EXERCISE:
The listing below holds a line with "ResourceHabanaGaudi]." and a line with "The launch path". Reproduce those two lines exactly, plus everything between them.

THE RECORDS:
(* ===== verification/Filters.v ===== *)
(** * [pkg/providers/instance/filter]: the filters of a launch

    Each filter splits a slice of instance types into kept and rejected ones; four of them
    also assign the [Offerings] slice of instance types through their pointers.  The model
    passes the store of instance types explicitly: a filter takes the store and the list of
    pointers and returns the new store with the kept and the rejected pointers, or [None]
    for a panic.  The iteration order of Go maps is that of [map_to_list]. *)
From S2P Require Import Prelude ApiV1 Scheduling.

Definition LabelCapacityReservationType := "karpenter.k8s.aws/capacity-reservation-type".
Definition LabelCapacityReservationInterruptible :=
  "karpenter.k8s.aws/capacity-reservation-interruptible".
Definition LabelInstanceSize := "karpenter.k8s.aws/instance-size".

(** The resources of the exotic filter's loop. *)
Definition exoticResources : list string :=
  [ResourceAWSNeuron; ResourceAWSNeuronCore; ResourceAMDGPU; ResourceNVIDIAGPU;
   ResourceHabanaGaudi].

Abbreviation ptr := positive (only parsing).
Abbreviation store := (gmap positive InstanceType) (only parsing).

Section filters.
Context `{S : Scheduling}.

#[global] Instance InstanceType_inhabited `{Inhabited Requirements} : Inhabited InstanceType :=
  populate {| Name := ""; it_Requirements := inhabitant; Offerings := []; Capacity := ∅ |}.
Context `{Inhabited Requirements}.

(** What a filter returns. *)
Record filtered := { f_store : store; f_kept : list ptr; f_rejected : list ptr }.
(* ===== verification/Launch.v ===== *)
(** * [pkg/providers/instance]: creating an instance

    The launch path of [instance.go] and [types.go]: [Create] filters the instance types,
    chooses capacity type and tenancy, builds the launch template configurations and the
    fleet request, calls CreateFleet once (twice if a launch template had disappeared) and
    feeds the fleet errors back into the ICE cache and the capacity reservation counts.
    After the filters instance types are only read, so they are passed by value.  The
    subnet provider, the launch template provider and the batched EC2 call are parameters
    indexed by the attempt; calls whose only effect is outside the modelled state are
    recorded in a trace, in the order they are made.  Metrics and logging are left out. *)
From S2P Require Import Prelude GoCache AwsErrors ApiV1 UnavailableOfferings.
From S2P Require Import CapacityReservation BatchExecutors Scheduling Filters.

Definition instanceTypeFlexibilityThreshold : Z := 5.
Definition maxInstanceTypes : Z := 60.
Definition LabelInstanceTenancy := "karpenter.k8s.aws/instance-tenancy".
Definition TenancyDefault := "default".
Definition TenancyDedicated := "dedicated".

(** ** Errors of the cloud provider interface *)

(** [cloudprovider.NewInsufficientCapacityError], [NewCreateError], ...; the error they
    wrap stays visible to [errors.As]. *)
Inductive cp_error :=
  | InsufficientCapacityError (e : error)
  | CreateError (e : error) (reason message : string)
  | NodeClaimNotFoundError (e : error)
  | NodeRebootFailedError (e : error)
  | OtherError (e : error).

Definition cp_cause (e : cp_error) : error :=
  match e with
  | InsufficientCapacityError e | CreateError e _ _ | NodeClaimNotFoundError e
  | NodeRebootFailedError e | OtherError e => e
  end.

(** ** Requests *)

(** The subnets of a launch, by zone. *)
Record LaunchSubnet := { ls_ID : string; ls_Zone : string; ls_ZoneID : string }.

RESPONSE FOR THIS EXERCISE:
   ResourceHabanaGaudi].

Abbreviation ptr := positive (only parsing).
Abbreviation store := (gmap positive InstanceType) (only parsing).

Section filters.
Context `{S : Scheduling}.

#[global] Instance InstanceType_inhabited `{Inhabited Requirements} : Inhabited InstanceType :=
  populate {| Name := ""; it_Requirements := inhabitant; Offerings := []; Capacity := ∅ |}.
Context `{Inhabited Requirements}.

(** What a filter returns. *)
Record filtered := { f_store : store; f_kept : list ptr; f_rejected : list ptr }.
(* ===== verification/Launch.v ===== *)
(** * [pkg/providers/instance]: creating an instance

    The launch path of [instance.go] and [types.go]: [Create] filters the instance types,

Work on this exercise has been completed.